Over the past five years AD related research and trials increasingly incorporate and validate technology-driven tools to monitor disease progression and severity, with growing focus on tracking speech patterns and cognition through automated assessments. In 2021, 8.1% of digital health technologies in trials specifically tracked speech, while 14.0% tracked cognition in general. 12 Technology-based cognitive assessments can streamline patient screening, with cost-effective, automated methods that accelerate patient identification. Due to self-administration, they can widen patient outreach beyond traditional networks, 13 providing objective data, facilitating monitoring and diagnostic solutions for both clinical trials and healthcare.14,15 Among them, speech-based digital cognitive assessments offer an appealing avenue for a remote, low-burden and non-invasive pre-screening and screening process for cognitive impairment. 16 Unlike traditional pen-and-paper tests, speech analysis captures a variety of fine-grained paralinguistic (i.e., prosody, intonation, rhythm, etc.) and linguistic features (i.e., semantic clustering, lexical word frequencies, learning slopes, etc.) that provide deeper insights into one's cognitive state. Automatic speech recognition and machine learning algorithms can now objectively and automatically extract these features, 17 which are challenging to quantify by human evaluators and therefore underutilized in routine clinical practice.
Speech impairments can precede the clinical manifestations of dementia by years, with early indicators including reduced lexical complexity and increased conversational fillers and non-specific nouns.18,19 Subtle speech changes were recently linked to amyloid-β pathology in patients with subjective cognitive decline (SCD) even without associations with gold-standard language tests. 20 Moreover, language closely relates with memory, attention, and executive functioning, providing insights into general cognitive abilities. 21 Cassaleto et al. 22 showed that in AD, the total immediate recall of the California Verbal Learning Test correlated with language processing, attentional and executive control, alongside brain volumetric changes. Further, Possemis et al. 23 and ter Huurne et al. 24 demonstrated correlations between automatically extracted 15-Verbal Learning Test (VLT) and Semantic Verbal Fluency (SVF) features with global cognition, semantic memory and executive function in early-stage cognitive decline participants. However, variability in these associations highlights the need for further validation.

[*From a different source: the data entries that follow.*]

(* ===== verification/PromptRender.v ===== *)
(** * Rendering the prompt of a step

    [src/src/orchestration/prompt_render.rs]: what the placeholders of a prompt and
    a context template stand for.  Printing JSON values and output keys is a
    parameter ([serde_json::to_string] and [to_string_pretty], which do not fail on
    them). *)
From S2P Require Import Prelude RustStr RustPath Io Json TypedFields Config OrchestratorFile OrchestratorError OutputContract RunStore Prompts.
From Stdlib Require Import Ascii.

Local Open Scope string_scope.
Local Open Scope list_scope.

Definition MEMORY_CONTEXT_MAX_BULLETIN_CHARS : nat := 4000.
Definition MEMORY_CONTEXT_MAX_CITATIONS : nat := 32.
Record StepSharedWorkspaceContext := {
  sc_name : string;
  sc_path : string;
  sc_description : string;
}.
Record StepPromptRendering := { sr_prompt : string; sr_context : string }.

(** ** The memory a prompt may carry *)
Record MemoryContextBundle := {
  mb_bulletin : string;
  mb_citations : list string;
  mb_truncated : bool;
}.

(** [str::lines]: pieces between line feeds, a carriage return before the line
    feed dropped, and no piece after a final line feed. *)
Definition strip_cr (line : string) : string :=
  match strip_suffix (String (ascii_of_nat 13) "") line with Some line => line | None => line end.
Fixpoint lines_of (pieces : list string) : list string :=
  match pieces with
  | [] => []
  | [last] => if is_empty last then [] else [last]
  | piece :: pieces => strip_cr piece :: lines_of pieces
  end.
Definition str_lines (s : string) : list string := lines_of (split_on (ascii_of_nat 10) s).

(** The loop over the lines: text so far, characters used, and how it ended. *)
Inductive truncation := HardCut (line : string) | Kept (out : string) (used : nat) (truncated : bool).
Fixpoint truncate_lines (max_chars : nat) (out : string) (used : nat) (lines : list string) :
    truncation :=
  match lines with
  | [] => Kept out used false
  | line :: lines =>
      let line_chars := chars_count line in
      let separator := if is_empty out then 0%nat else 1%nat in
      if (max_chars <? used + separator + line_chars)%nat then
        if is_empty out then HardCut (chars_take max_chars line) else Kept out used true
      else
        truncate_lines max_chars
          ((if (separator =? 1)%nat then out +:+ newline else out) +:+ line)
          (used + separator + line_chars) lines
  end.
Definition truncate_memory_bulletin_by_lines (input : string) (max_chars : nat) : string * bool :=
  if (chars_count input <=? max_chars)%nat then (input, false) else
  match truncate_lines max_chars "" 0 (str_lines input) with
  | HardCut line => (line, true)
  | Kept out used truncated => (out, truncated || (used <? chars_count input)%nat)
  end.

Definition build_memory_context_bundle (memory_context : RunMemoryContext) : MemoryContextBundle :=
  let over s := (MEMORY_CONTEXT_MAX_BULLETIN_CHARS <? chars_count s)%nat in
  let bulletin := mc_bulletin memory_context in
  let '(bulletin, truncated) :=
    if over bulletin
    then truncate_memory_bulletin_by_lines bulletin MEMORY_CONTEXT_MAX_BULLETIN_CHARS
    else (bulletin, false) in
  let '(bulletin, truncated) :=
    if over bulletin
    then (chars_take MEMORY_CONTEXT_MAX_BULLETIN_CHARS bulletin, true)
    else (bulletin, truncated) in
  let citations := mc_citations memory_context in
  if (MEMORY_CONTEXT_MAX_CITATIONS <? length citations)%nat
  then {| mb_bulletin := bulletin; mb_citations := take MEMORY_CONTEXT_MAX_CITATIONS citations;
          mb_truncated := true |}
  else {| mb_bulletin := bulletin; mb_citations := citations; mb_truncated := truncated |}.

(** ** Values *)
Fixpoint resolve_json_path (value : Value) (path : list string) : option Value :=
  match path with
  | [] => Some value
  | segment :: path =>
      object ← as_object value;
      current ← map_get segment object;
      resolve_json_path current path
  end.

(** [while !parent.starts_with(&root) { if !root.pop() { .. } }]; a path has as many
    parents as components. *)
Fixpoint pop_until (fuel : nat) (parent root : string) : option string :=
  if path_starts_with parent root then Some root else
  match fuel with
  | O => None
  | S fuel => root ← path_parent root; pop_until fuel parent root
  end.
(** [for path in output_paths.values()] with the root found so far. *)
Fixpoint shared_root_loop (shared_root : option string) (paths : list string) : option string :=
  match paths with
  | [] => shared_root
  | path :: paths =>
      match path_parent path with
      | None => None
      | Some parent =>
          let shared_root := match shared_root with
                             | None => Some parent
                             | Some root => pop_until (length (components root)) parent root
                             end in
          match shared_root with
          | None => None
          | Some _ => shared_root_loop shared_root paths
          end
      end
  end.
(** [Path::strip_prefix]: the text after the components of the prefix, without
    empty pieces and ["."] at its ends.  The first piece is a component of its own:
    the root, a leading ["."] or a name. *)
Definition path_noise (piece : string) : bool := is_empty piece || String.eqb piece ".".
Fixpoint skip_components (n : nat) (pieces : list string) : list string :=
  match pieces with
  | [] => []
  | piece :: rest =>
      if path_noise piece then skip_components n rest
      else match n with O => pieces | S n => skip_components n rest end
  end.
Definition drop_noise_end (pieces : list string) : list string :=
  rev (skip_components 0 (rev pieces)).
Definition path_strip_prefix (root path : string) : option string :=
  if negb (path_starts_with path root) then None else
  match length (components root), split_on "/" path with
  | S n, _ :: pieces => Some (String.concat "/" (drop_noise_end (skip_components n pieces)))
  | _, first :: pieces => Some (String.concat "/" (first :: drop_noise_end pieces))
  | _, [] => None
  end.
Definition shared_output_root_and_paths (output_paths : list (string * string)) :
    option string * list (string * string) :=
  let shared_root := shared_root_loop None output_paths.*2 in
  (shared_root,
   (λ '(key, path), (key, from_option id path (shared_root ≫= λ root, path_strip_prefix root path)))
     <$> output_paths).

Section render.
Context (to_string to_string_pretty : Value → string)
  (output_keys_to_string : list OutputKey → string).

Definition value_to_rendered_text (value : Value) : string :=
  match as_str value with Some text => text | None => to_string value end.

Definition VUnsigned (n : Z) : Value := VNumber (NPosInt n).
Definition VInt (n : Z) : Value := VNumber (if (0 <=? n)%Z then NPosInt n else NNegInt n).
Definition strings_value (items : list string) : Value := VArray (VString <$> items).
Definition memory_value (bundle : MemoryContextBundle) : list (string * Value) :=
  [("bulletin", VString (mb_bulletin bundle));
   ("citations", strings_value (mb_citations bundle));
   ("truncated", VBool (mb_truncated bundle))].

(** [state_map] *)
Definition prompt_state (run : WorkflowRunRecord) (step_outputs : list (string * JMap)) : JMap :=
  let state := map_from_iter
    [("run_state", VString (RunState_display (wr_state run)));
     ("total_iterations", VUnsigned (wr_total_iterations run));
     ("started_at", VInt (wr_started_at run));
     ("updated_at", VInt (wr_updated_at run))] in
  let state := match wr_current_step_id run with
               | Some step_id => map_insert "current_step_id" (VString step_id) state
               | None => state
               end in
  let state := match wr_current_attempt run with
               | Some attempt => map_insert "current_attempt" (VUnsigned attempt) state
               | None => state
               end in
  foldl (λ state '(step_id, outputs),
    foldl (λ state '(key, value), map_insert (step_id +:+ "_" +:+ key) value state) state outputs)
    state step_outputs.

(** What a token may refer to. *)
Record prompt_scope := {
  ps_run : WorkflowRunRecord;
  ps_workflow : WorkflowConfig;
  ps_step : WorkflowStepConfig;
  ps_attempt : Z;
  ps_run_workspace : string;
  ps_output_paths : list (string * string);
  ps_step_outputs : list (string * JMap);
  ps_shared_workspaces : list StepSharedWorkspaceContext;
}.
Section scope.
Context (scope : prompt_scope).
Local Abbreviation run := (ps_run scope).
Local Abbreviation step := (ps_step scope).

Definition output_paths_value : Value :=
  VObject (map_from_iter ((λ '(k, v), (k, VString v)) <$> ps_output_paths scope)).
Definition runtime_context_value : Value :=
  let memory_context := build_memory_context_bundle (wr_memory_context run) in
  let '(output_path_root, context_output_paths) :=
    shared_output_root_and_paths (ps_output_paths scope) in
  VObject (map_from_iter
    [("runId", VString (wr_run_id run));
     ("workflowId", VString (wf_id (ps_workflow scope)));
     ("stepId", VString (ws_id step));
     ("attempt", VUnsigned (ps_attempt scope));
     ("runWorkspace", VString (ps_run_workspace scope));
     ("inputs", VObject (wr_inputs run));
     ("state", VObject (prompt_state run (ps_step_outputs scope)));
     ("availableStepOutputs", VObject (map_from_iter
        ((λ '(step_id, outputs), (step_id, VObject outputs)) <$> ps_step_outputs scope)));
     ("outputPaths", VObject (map_from_iter
        ((λ '(k, path), (k, VString path)) <$> context_output_paths)));
     ("outputPathRoot", match output_path_root with Some root => VString root | None => VNull end);
     ("memoryContext", VObject (map_from_iter (memory_value memory_context
        ++ [("maxBulletinChars", VUnsigned (Z.of_nat MEMORY_CONTEXT_MAX_BULLETIN_CHARS))])));
     ("sharedWorkspaces", VArray ((λ shared, VObject (map_from_iter
        [("name", VString (sc_name shared)); ("path", VString (sc_path shared));
         ("description", VString (sc_description shared))])) <$> ps_shared_workspaces scope))]).

Definition placeholder (token : string) : string := "`{{" +:+ token +:+ "}}`".
Definition render_error (reason : string) : OrchestratorError := StepPromptRender (ws_id step) reason.
Definition missing_placeholder (token : string) : OrchestratorError :=
  render_error ("missing required placeholder " +:+ placeholder token).
Definition unsupported_placeholder (token : string) : OrchestratorError :=
  render_error ("unsupported placeholder " +:+ placeholder token).
Definition path_segments (path : string) : list string :=
  filter (λ s, non_blank s = true) (split_on "." path).

Definition resolve_input (token path : string) : result OrchestratorError string :=
  match resolve_json_path (VObject (wr_inputs run)) (path_segments path) with
  | None => Err (missing_placeholder token)
  | Some value => Ok (value_to_rendered_text value)
  end.
Definition resolve_step_output (token path : string) : result OrchestratorError string :=
  match split_on "." path with
  | source_step_id :: outputs :: key :: keys =>
      if negb (String.eqb outputs "outputs") then Err (unsupported_placeholder token) else
      match map_get source_step_id (ps_step_outputs scope) with
      | None => Err (render_error ("missing outputs for placeholder " +:+ placeholder token))
      | Some outputs =>
          match resolve_json_path (VObject outputs) (key :: keys) with
          | None => Err (render_error ("missing output key for placeholder " +:+ placeholder token))
          | Some value => Ok (value_to_rendered_text value)
          end
      end
  | _ => Err (unsupported_placeholder token)
  end.
Definition resolve_state (path : string) : string :=
  match resolve_json_path (VObject (prompt_state run (ps_step_outputs scope))) (path_segments path) with
  | None => ""
  | Some value => value_to_rendered_text value
  end.
(** The tokens with a fixed name, and the name of an input field. *)
Definition workflow_value (token : string) : option string :=
  let bundle := build_memory_context_bundle (wr_memory_context run) in
  map_get token
    [("workflow.run_id", wr_run_id run);
     ("workflow.step_id", ws_id step);
     ("workflow.attempt", fmt_int (ps_attempt scope));
     ("workflow.run_workspace", ps_run_workspace scope);
     ("workflow.output_schema_json", output_keys_to_string (ws_outputs step));
     ("workflow.output_paths_json", to_string_pretty output_paths_value);
     ("workflow.runtime_context_json", to_string_pretty runtime_context_value);
     ("workflow.memory_context_bulletin", mb_bulletin bundle);
     ("workflow.memory_context_citations", to_string (strings_value (mb_citations bundle)));
     ("workflow.memory_context_json", to_string (VObject (map_from_iter (memory_value bundle))))].
Definition input_field (token : string) : option string :=
  map_get token
    [("workflow.channel", "channel"); ("workflow.channel_profile_id", "channel_profile_id");
     ("workflow.conversation_id", "conversation_id"); ("workflow.sender_id", "sender_id");
     ("workflow.selector_id", "selector_id")].
Definition resolve_token (token : string) : result OrchestratorError string :=
  match strip_prefix "inputs." token with
  | Some path => resolve_input token path
  | None =>
  match strip_prefix "steps." token with
  | Some path => resolve_step_output token path
  | None =>
  match strip_prefix "state." token with
  | Some path => Ok (resolve_state path)
  | None =>
  match workflow_value token with
  | Some value => Ok value
  | None =>
  match strip_prefix "workflow.output_paths." token with
  | Some path_key =>
      ok_or (render_error ("missing output path for placeholder " +:+ placeholder token))
        (map_get path_key (ps_output_paths scope))
  | None =>
  match input_field token with
  | Some field =>
      match map_get field (wr_inputs run) with
      | None => Err (missing_placeholder token)
      | Some value => Ok (value_to_rendered_text value)
      end
  | None => Err (unsupported_placeholder token)
  end
  end
  end
  end
  end
  end.

Definition render_template (template : string) : result OrchestratorError string :=
  map_err render_error (render_template_with_placeholders
    (λ token, map_err error_display (resolve_token token)) template).
Definition render_step_prompt (prompt_template context_template : string) :
    result OrchestratorError StepPromptRendering :=
  rendered_prompt ← render_template prompt_template;
  context ← render_template context_template;
  Ok {| sr_prompt := rendered_prompt; sr_context := context |}.
End scope.
End render.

To meet the demands of early screening of MCI, an automated, remote and phone-based screening battery was created encompassing speech-related neurocognitive tests (SVF and VLT). 16 This allows the automatic extraction of speech-based cognitive measures alongside classical cognitive scores. This study aimed to: (a) explore how the extracted and validated speech-based digital cognitive assessment composite score (SB-C), integrating fine-grained speech-based features, associated with gold-standard neurocognitive assessment methods; (b) investigate associations between automatically extracted speech-based domain-specific composite scores (learning/memory, executive function, processing speed) with respective domain-specific neuropsychological assessments; (c) evaluate the accuracy of the SB-C in classifying diagnostic groups compared to gold-standard neurocognitive scores. The overarching goal was to assess the effectiveness and sensitivity of a fully remote speech-based digital cognitive assessment and its speech-based composite scores as reliable tools for MCI detection compared to conventional pen-and-paper neuropsychological tests.
Methods
Study participants
All data were collected from a population participating in the multilingual Screening over Speech in Unselected Populations for Clinical Trials in AD (PROSPECT-AD) study, a multicentered longitudinal observational study. 3 For the purposes of the present study, participant data were specifically used from the German longitudinal cohorts DELCODE 25 and DESCRIBE. 26 From a subset of 190 participants that were included at the baseline of PROSPECT-AD, N = 21 were healthy controls (HC), N = 110 were reported as patients with SCD and N = 59 were reported as patients with MCI. Diagnosis was based on a review process focusing on neuropsychological and clinical observations and not necessarily on biomaterial. Specifically, in the DELCODE study, patients were classified as SCD when upon evaluation they reported cognitive decline causing concern and sought evaluation at the memory clinic within the last 6 months to 5 years. They also scored within the normal range (1.5 SD) on all of the Consortium to Establish a Registry for Alzheimer's Disease (CERAD) tests during their diagnostic evaluation. For MCI, patients had to score >−1.5 SD the normal range in the delayed recall of the CERAD word list, cognitive decline was reported by the patient, an informant, or the treating physician, and criteria for dementia were not met. In the DESCRIBE study, MCI (including amnestic and non-amnestic MCI) was classified based on the Winblad/Petersen criteria. 27 For both cohorts the NINDCS/ADRDA criteria (proposed by the National Institute of Neurological and Communicative Disorders and Stroke and the Alzheimer's Disease and Related Disorders Association) were used for AD diagnosis. 28
In general, inclusion criteria for PROSPECT-AD encompassed individuals aged 50 years or older, with cognitive status ranging from unimpaired to MCI (Clinical Dementia Rating (CDR) global score ≤0.5). Participants were required to be proficient in German with sufficient language skills to understand the consent form, have no hearing loss, possess the capacity to provide consent themselves or have consenting caregivers, and complete a signed and dated informed consent form. Further, important exclusion criteria were the absence of unstable systemic illness/organ dysfunction, substance abuse, sleep deprivation, psychotic disorder and moderate-severe depression.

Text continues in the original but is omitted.